Task requirements:
Search the entries for the word "Hlock" and return every line where it is found.
══ Material to process
(** After a successful password change, a login is decided by the new
    hash: a password the hasher verifies against it resets the counter,
    and a password the hasher rejects against it counts as a failed
    attempt. *)
Theorem login_after_password_change
  (t : Tables) (now now' : datetime) (ident : string) (i : nat)
  (user : User.t) (current_password new_password attempt : string)
  (ip ua : option string) :
  list_find (λ u, User.email u = ident ∨ User.username u = ident) (users t)
  = Some (i, user) →
  User.is_active user = true →
  User.is_locked now' user = Ok false →
  verify_password current_password (User.password_hash user) = true →
  let changed :=
    committed (change_password now i user current_password new_password
                 ip ua (connect t true)) in
  let login :=
    authenticate_user now' ident attempt ip ua (connect changed true) in
  ∃ u', users (committed login) !! i = Some u'
        ∧ User.password_hash u' = hash_password new_password
        ∧ User.failed_login_attempts u'
          = if verify_password attempt (hash_password new_password)
            then 0 else User.failed_login_attempts user + 1.
Proof.
  intros Hfind Hact Hunl Hcur changed login.
  pose proof Hfind as (Hi & HP & _)%list_find_Some.
  set (user1 := User.set_password_hash (hash_password new_password) user).
  assert (Hchanged : users changed = <[i := user1]> (users t)).
  { unfold changed. by rewrite change_password_right. }
  assert (Hfind1 :
    list_find (λ u, User.email u = ident ∨ User.username u = ident)
      (users changed) = Some (i, user1)).
  { rewrite Hchanged. eapply list_find_insert_same; [exact Hfind|exact HP]. }
  destruct (login_records_password_check changed true now' ident attempt
              ip ua i user1 Hfind1 Hact Hunl) as (u' & Hrow & Hhash & Hcnt).
  exists u'. split_and!; done.
Qed.


(** ** Invariants over any sequence of requests *)

Lemma evolves_trans (t t1 t2 : Tables) :
  evolves t t1 → evolves t1 t2 → evolves t t2.
Proof.
  intros H1 H2. induction H2.
  - done.
  - by apply evolves_audit.
  - by eapply evolves_account.
  - by apply evolves_revoke.
  - by apply evolves_revoke_all.
  - by apply evolves_new_session.
Qed.

Lemma evolves_after_audit {A} (t t' : Tables) (b : bool) (e : AuditLog.t)
  (r : Result A) :
  evolves t t' → evolves t (committed (after_audit b t' e r)).
Proof. intros H. destruct b; simpl; [by apply evolves_audit|done]. Qed.

Lemma login_evolves (t : Tables) (b : bool) (now : datetime)
  (ident password : string) (ip ua : option string) :
  evolves t (committed (authenticate_user now ident password ip ua
                          (connect t b))).
Proof.
  destruct (list_find (λ u, User.email u = ident ∨ User.username u = ident)
              (users t)) as [[i u]|] eqn:Hfind.
  2:{ rewrite login_user_not_found by done.
      apply evolves_after_audit, evolves_refl. }
  pose proof Hfind as (Hi & _)%list_find_Some.
  destruct (User.is_active u) eqn:Hact.
  2:{ rewrite (login_deactivated t b now ident password ip ua i u) by done.
      apply evolves_after_audit, evolves_refl. }
  destruct (User.locked_until u) as [l|] eqn:Hlock.
  { rewrite (login_lockout_expiry_set t b now ident password ip ua i u
               Hfind l) by done.
    apply evolves_refl. }
  apply (is_locked_no_lockout_expiry now) in Hlock.
  destruct (verify_password password (User.password_hash u)) eqn:Hpw.
  - rewrite (login_success t b now ident password ip ua i u) by done.
    assert (Hreset : evolves t
      (with_user i
         (User.set_last_login_at (Some now)
            (User.set_locked_until None
               (User.set_failed_login_attempts 0 u))) t)).
    { eapply evolves_account; [apply evolves_refl|exact Hi|].
      apply login_resets. }
    case_bool_decide as Hfresh; [|done].
    apply evolves_after_audit, evolves_new_session; [done|].
    simpl. replace (tokens (with_user _ _ t)) with (tokens t) by done.
    exact Hfresh.
  - destruct (decide (MAX_FAILED_LOGIN_ATTEMPTS
                      ≤ User.failed_login_attempts u + 1)) as [Hmax|Hmax].
    + rewrite (login_wrong_password_locks t b now ident password ip ua i u)
        by done.
      apply evolves_after_audit.
      eapply evolves_account; [apply evolves_refl|exact Hi|].
      by apply failure_locks.
    + rewrite (login_wrong_password_counts t b now ident password ip ua i u)
        by (done || lia).
      apply evolves_after_audit.
      eapply evolves_account; [apply evolves_refl|exact Hi|].
      apply failure_counted. lia.
Qed.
════
Your solution:
  destruct (User.locked_until u) as [l|] eqn:Hlock.
  apply (is_locked_no_lockout_expiry now) in Hlock.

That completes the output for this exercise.